Man With Autism Who Hugged Stranger Allowed to Return to College

Woman who received hug says punishment went too far

A Waxahachie, Texas, man with autism who was kicked out of college for surprising another student with a hug will be allowed to return to school.

The woman who received the unsolicited hug said she never intended to complain and was shocked when she learned about the punishment.

"I didn't want him to get in trouble, special needs or not,” said Taylor Bruton. “I didn't want anyone to get in trouble, not over a hug.”

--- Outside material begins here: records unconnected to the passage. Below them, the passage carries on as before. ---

Definition DecodePort (addr : Z) : option RegHit :=
  if (kPageBase <=? addr) && (addr <=? kPageEnd) then
    let c := PageChannel addr in if 0 <=? c then Some (HitPage c) else None
  else if addr <=? kMasterEnd then
    if addr <? kCtlFirst then Some (HitChannel (addr / kChannelPorts) (negb (addr mod kChannelPorts =? 0)))
    else Some (HitCtl addr 0)
  else if (kSlaveBase <=? addr) && (addr <=? kSlaveEnd) then
    if addr <? kSlaveCtlBase then
      let off := addr - kSlaveBase in
      if negb (off .& 3 =? 0) && negb (off .& 3 =? 2) then None
      else Some (HitChannel (kI8237MasterChannels + (off .>> 2)) (negb ((off .& 3) .>> 1 =? 0)))
    else
      let off := addr - kSlaveCtlBase in
      if tst off 1 then None else Some (HitCtl (kCtlFirst + (off .>> 1)) kI8237MasterChannels)
  else None.

(** The four mask bits of one chip. *)
Definition mask_bits (d : I8237Device) (base : Z) : Z :=
  fold_left (fun v i => if ch_masked (arr (dm_ch d) (base + i)) then v .| (1 .<< i) else v) [0; 1; 2; 3] 0.

Definition I8237Read (d : I8237Device) (addr : Z) : Z * I8237Device :=
  match DecodePort addr with
  | None => (0xff, d)
  | Some (HitPage c) => (ch_page (arr (dm_ch d) c), d)
  | Some (HitChannel c is_count) =>
      let '(ff, v) := FlipflopRead (dm_flipflop d) ((if is_count then ch_count else ch_addr) (arr (dm_ch d) c)) in
      (v, d <| dm_flipflop := ff |>)
  | Some (HitCtl ctl base) =>
      (if ctl =? 0x08 then dm_status d else if ctl =? kCtlLast then mask_bits d base else 0xff, d)
  end.

(** A step over the four channels of one chip. *)
Definition each_chan (f : Z -> I8237Channel -> I8237Channel) (d : I8237Device) (base : Z) : I8237Device :=
  fold_left (fun d i => put_chan d (base + i) (f i (arr (dm_ch d) (base + i)))) [0; 1; 2; 3] d.

Definition MasterClear (d : I8237Device) (base : Z) : I8237Device :=
  let d := d <| dm_command := 0 |> <| dm_status := 0 |> <| dm_request := 0 |> <| dm_flipflop := false |> in
  each_chan (fun _ c => c <| ch_addr := 0 |> <| ch_addr_init := 0 |> <| ch_count := 0 |> <| ch_count_init := 0 |>
    <| ch_mode := 0 |> <| ch_masked := true |>) d base.
Record FdcFormat := mkFormat { fm_bytes : Z; fm_cmos_type : Z; fm_cylinders : Z; fm_heads : Z; fm_sectors : Z }.
Definition kFdcFormats : list FdcFormat :=
  [mkFormat 163840 0x6 40 1 8; mkFormat 184320 0x7 40 1 9; mkFormat 327680 0x8 40 2 8; mkFormat 368640 0x1 40 2 9;
   mkFormat 737280 0x3 80 2 9; mkFormat 1228800 0x2 80 2 15; mkFormat 1474560 0x4 80 2 18; mkFormat 2949120 0x5 80 2 36].

(** The DMA channel: it is given the buffer and the length wanted, and returns
    the bytes moved, the buffer and the world behind it, [None] when the
    emulator dies of an unmapped address.  The outer [option] is the pointer. *)
Class FdcDma (W : Type) := fdc_dma : option (list Z -> Z -> W -> option (Z * list Z * W)).

(** ** State *)

Section fdc.
Context {F W : Type} `{HostFileOps F} `{FdcDma W}.

Record FdcDrive := mkDrive {
  fv_image : option F; fv_bytes : Z; fv_cylinders : Z; fv_heads : Z; fv_sectors : Z;
  fv_track : Z; fv_head : Z; fv_sector : Z; fv_media_changed : bool; fv_read_only : bool; fv_cmos_type : Z;
}.
Definition eta_fv (v : FdcDrive) : FdcDrive :=
  mkDrive (fv_image v) (fv_bytes v) (fv_cylinders v) (fv_heads v) (fv_sectors v) (fv_track v) (fv_head v) (fv_sector v)
    (fv_media_changed v) (fv_read_only v) (fv_cmos_type v).
#[export] Instance upd_fv_image : Upd fv_image := ltac:(mk_upd eta_fv fv_image).
#[export] Instance upd_fv_bytes : Upd fv_bytes := ltac:(mk_upd eta_fv fv_bytes).
#[export] Instance upd_fv_cylinders : Upd fv_cylinders := ltac:(mk_upd eta_fv fv_cylinders).
#[export] Instance upd_fv_heads : Upd fv_heads := ltac:(mk_upd eta_fv fv_heads).
#[export] Instance upd_fv_sectors : Upd fv_sectors := ltac:(mk_upd eta_fv fv_sectors).
#[export] Instance upd_fv_track : Upd fv_track := ltac:(mk_upd eta_fv fv_track).
#[export] Instance upd_fv_head : Upd fv_head := ltac:(mk_upd eta_fv fv_head).
#[export] Instance upd_fv_sector : Upd fv_sector := ltac:(mk_upd eta_fv fv_sector).
#[export] Instance upd_fv_media_changed : Upd fv_media_changed := ltac:(mk_upd eta_fv fv_media_changed).
#[export] Instance upd_fv_read_only : Upd fv_read_only := ltac:(mk_upd eta_fv fv_read_only).
#[export] Instance upd_fv_cmos_type : Upd fv_cmos_type := ltac:(mk_upd eta_fv fv_cmos_type).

Brian Ferguson, 20, was taking special needs classes at Navarro College last month when he thought he recognized a young woman in the hallway, his mother said. The woman turned out to be Bruton. The two had never met.

Bruton said Ferguson hugged her and kissed her on the top of her head.

“And it was a peck,” she said.

She says some teachers noticed she was a little startled.

"They asked me about the incident,” she said Wednesday. “I explained what happened and I told them, 'It's not a big deal. I don't want anyone to get in trouble and I don't feel the need to report this.' And they asked me for a written statement, just in case."

She later learned from a report on NBC DFW that Ferguson has autism and was removed from the college special-needs classes because of the incident.

"I was so mad because I thought it was ridiculous,” she said.

Brian Ferguson’s mother, Staci Martin, said a Navarro College administrator called her earlier this week, apologized, and said Ferguson is welcome to return.

A college spokesman confirmed the conversation but noted that the decisions were made by the Waxahachie Independent School District, which runs the special needs program, known as Elevate.

Bruton said she wanted to meet Ferguson to tell him he did nothing wrong. The two agreed to get together Wednesday at a Waxahachie park where they exchanged small gifts and embraced.

“You can give me a hug,” she told him. “It’s OK.”